How many lines of code do you have?  That's a gross lower bound on the
number of places it might have screwed up <wink>.

> Note that I'm not so good with the above notation; I'm more at home with
> plain algebraic stuff :).

It's all plain-- and simple ---algebra, it's just long-winded.  You may be
confusing yourself, e.g., by reading P(S|X) as if it's a complex expression
in its own right.  But it's not -- given an incarnation of the universe, it
denotes a fixed number.  Think of it as "w" instead <wink>.

Let's get concrete.  You have a spam corpus with 1000 messages.  100 of them
contain the word x, and 500 contain the word y.  Then

    P(X|S) = 100/1000 = 1/10
    P(Y|S) = 500/1000 = 1/2

You also have a non-spam corpus with 2000 messages.  100 of them contain x
too, and 500 contain y.  Then

    P(X|not-S) = 100/2000 = 1/20
    P(Y|not-Y) = 500/2000 = 1/4

This is the entire universe, and it's all you know.  If you pick a message
at random, what's P(S) = the probability that it's from the spam corpus?
It's trivial:

    P(S) = 1000/(1000+2000) = 1/3
and
    P(not-S) = 2/3

Now *given that* you've picked a message at random, and *know* it contains
x, but don't know anything else, what's the probability it's spam (== what's
P(S|X)?).  Well, it has to be one of the 100 spam messages that contains x,
or one of the 100 non-spam messages that contains x.  They're all equally
likely, so

    P(S|X) = (100+100)/200 = 1/2
and
    P(S|Y) = (500+500)/500 = 1/2

too by the same reasoning.  P(not-S|X) and P(not-S|Y) are also 1/2 each.

So far, there's nothing a reasonable person can argue with.  Given that this
is our universe, these numbers fall directly out of what reasonable people
agree "probability" means.

When it comes to P(S|X and Y), life is more difficult.  If we *agree* to
assume that word probabilities are independent (which is itself dubious, but
has the virtue of appearing to work pretty well anyway), then the number of
messages in the spam corpus we can expect to contain both X and Y is

    P(X|S)*P(Y|S)*number_spams = (1/10)*(1/2)*1000 = 50

Similarly the # of non-spam messages we can expect to contain both X and Y
is

    (1/20)*(1/4)*2000 = 25

Since that's all the messages that contain both X and Y, the probability
that a message containing both X and Y is spam is

    P(S | X and Y) = 50/(50 + 25) = 2/3

Note that this agrees with the formula whose derivation I spelled out from
first principles:

                P(S|X)*P(S|Y)/P(S)
 --------------------------------------------------- =
 P(S|X)*P(S|Y)/P(S) + P(not-S|X)*P(not-S|Y)/P(not-S)

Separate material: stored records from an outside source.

Definition bootstrapSchema : gostring := "bootstrap-schema".
Definition applyVersioned : gostring := "apply-versioned".

Definition runTenantMigrate (dsn tenantUUID step : gostring) : provProg nat :=
  if bool_decide (tenantUUID = []) || bool_decide (step = []) then Ret 2
  else if negb (ValidateUUIDv4 tenantUUID) then Ret 2
  else if bool_decide (step <> bootstrapSchema /\ step <> applyVersioned) then Ret 2
  else
    withClients dsn (exitCode
      (if bool_decide (step = bootstrapSchema)
       then thenOk (CreateGraph tenantUUID) (CreateRole tenantUUID)
       else thenOk (ApplyTenantMigrations tenantUUID) (RevokeAuditLogWrites tenantUUID))).

(** The probe: the flag, or else the environment. *)
Definition runTenantSmoke (dsn envProbe tenantUUID probeUUID : gostring) : provProg nat :=
  if bool_decide (tenantUUID = []) then Ret 2
  else if negb (ValidateUUIDv4 tenantUUID) then Ret 2
  else if bool_decide (dsn = []) then Ret 2
  else
    let probeStr := if bool_decide (probeUUID = []) then envProbe else probeUUID in
    if negb (bool_decide (probeStr = [])) && negb (ValidateUUIDv4 probeStr) then Ret 2
    else
      withClients dsn (exitCode
        (RunSmoke tenantUUID (if bool_decide (probeStr = []) then zeroUUID else probeStr))).

(** ** Execution *)

(** An open transaction works on a copy; an error aborts it, and its commit is
    then a rollback, which pgx reports. *)
Inductive txState := NoTx | OpenTx (d : cluster) (ss : session) | AbortedTx.

Record pworld := mkPWorld { committedDb : cluster; tx : txState }.

(** A call takes effect, fails, takes effect without its answer, or - Atlas - is
    cut after some migrations. *)
Inductive pfault := PFine | PFails | PLost | PPartly (k : nat).

Section execution.
(** The relations each tenant migration creates, in order. *)
Context (migrations : list (list (gostring * kind))).

(** The migrations that find their relations are recorded and not repeated. *)
Definition applyMigrations (k : nat) (schema : gostring) (d : cluster) : cluster :=
  fold_left (fun d rk =>
    if bool_decide (relations d !! (schema, rk.1) = None) then createRelation schema rk.1 rk.2 d else d)
    (concat (take k migrations)) d.

Definition runAtlasOn (k : nat) (schema : gostring) (w : pworld) : pworld :=
  if bool_decide (schema ∈ schemas (committedDb w))
  then mkPWorld (applyMigrations k schema (committedDb w)) (tx w) else w.

Definition performProv (c : provCall) (w : pworld) : provR c * pworld :=
  match c return provR c * pworld with
  | TxBegin => (true, mkPWorld (committedDb w) (OpenTx (committedDb w) adminSession))
  | TxCommit =>
      match tx w with
      | OpenTx d _ => (true, mkPWorld d NoTx)
      | _ => (false, mkPWorld (committedDb w) NoTx)
      end
  | TxRollback => (true, mkPWorld (committedDb w) NoTx)
  | Exec true s =>
      match tx w with
      | OpenTx d ss =>
          let '(a, ss, d) := execSql s ss d in
          (a, mkPWorld (committedDb w) (match a with SqlError _ => AbortedTx | _ => OpenTx d ss end))
      | _ => (SqlError (Some "25P02"), w)
      end
  | Exec false s =>
      let '(a, _, d) := execSql s adminSession (committedDb w) in (a, mkPWorld d (tx w))
  | Atlas schema =>
      (bool_decide (schema ∈ schemas (committedDb w)), runAtlasOn (length migrations) schema w)
  | Canceled => (false, w)
  | WaitSeconds _ => (false, w)
  | Terraform _ => (None, w)
  | _ => (true, w)
  end.

Definition failedCall (c : provCall) : provR c :=
  match c return provR c with
  | Exec _ _ => SqlError None
  | Terraform _ => None
  | Canceled | WaitSeconds _ => true
  | _ => false
  end.

(** A statement that fails in a transaction aborts it; a failed begin opens
    none, a failed commit or rollback ends it. *)
Definition brokenTx (c : provCall) (w : pworld) : pworld :=
  match c with
  | Exec true _ => mkPWorld (committedDb w) AbortedTx
  | TxCommit | TxRollback | TxBegin => mkPWorld (committedDb w) NoTx
  | _ => w
  end.

Definition serveProv (f : pfault) (c : provCall) (w : pworld) : provR c * pworld :=
  match f, c with
  | PFine, _ => performProv c w
  | PLost, _ => (failedCall c, (performProv c w).2)
  | PPartly k, Atlas schema => (failedCall c, runAtlasOn k schema w)
  | _, _ => (failedCall c, brokenTx c w)
  end.

Fixpoint runProv {A} (faults : nat -> pfault) (p : provProg A) (n : nat) (w : pworld)
  : A * (nat * pworld) :=
  match p with
  | Ret a => (a, (n, w))
  | Do c k => let '(r, w) := serveProv (faults n) c w in runProv faults (k r) (S n) w
  end.
End execution.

                (1/2)*(1/2)/(1/3)         2
 -------------------------------------- = -
 (1/2)*(1/2)/(1/3)  + (1/2)*(1/2)/(2/3)   3

It's educational to work through Graham's formulation on the same example.
To start with, P(S|X) is approximated by a different means, and fudging the
"good count" by a factor of 2, giving

    P'(S|X) = (100/1000) / (100/1000 + 2*100/2000) = 1/2

and similarly for P'(S|Y).  These are the same probabilities I gave above,
but the only reason they're the same is because I deliberately picked a spam
corpus size exactly half the size of the non-spam corpus, knowing in advance
that this factor-of-2 fudge would make the results the same in the end.  The
only difference in what's computed then is in the scoring step, where
Graham's formulation computes

    P'(S | X and Y) =  (1/2)*(1/2)/((1/2)*(1/2)+(1/2)*(1/2)) = 1/2

instead of the 2/3 that's actually true in this universe.  If the corpus
sizes diverge more, the discrepancies at the end grow too, and the way of
computing P(S|X) at the start also diverges.

Is that good or bad?  I say no more now than that it's dubious <wink>.

> But the more interesting Python question:  I'm running into some
> performance problems with my implementation.  Details:

English never helps with these.  Whittle it down and post actual code to
comp.lang.python for help.  Or study the sandbox code in the CVS repository
(see the Subject line of this msg) -- it's not having any speed problems.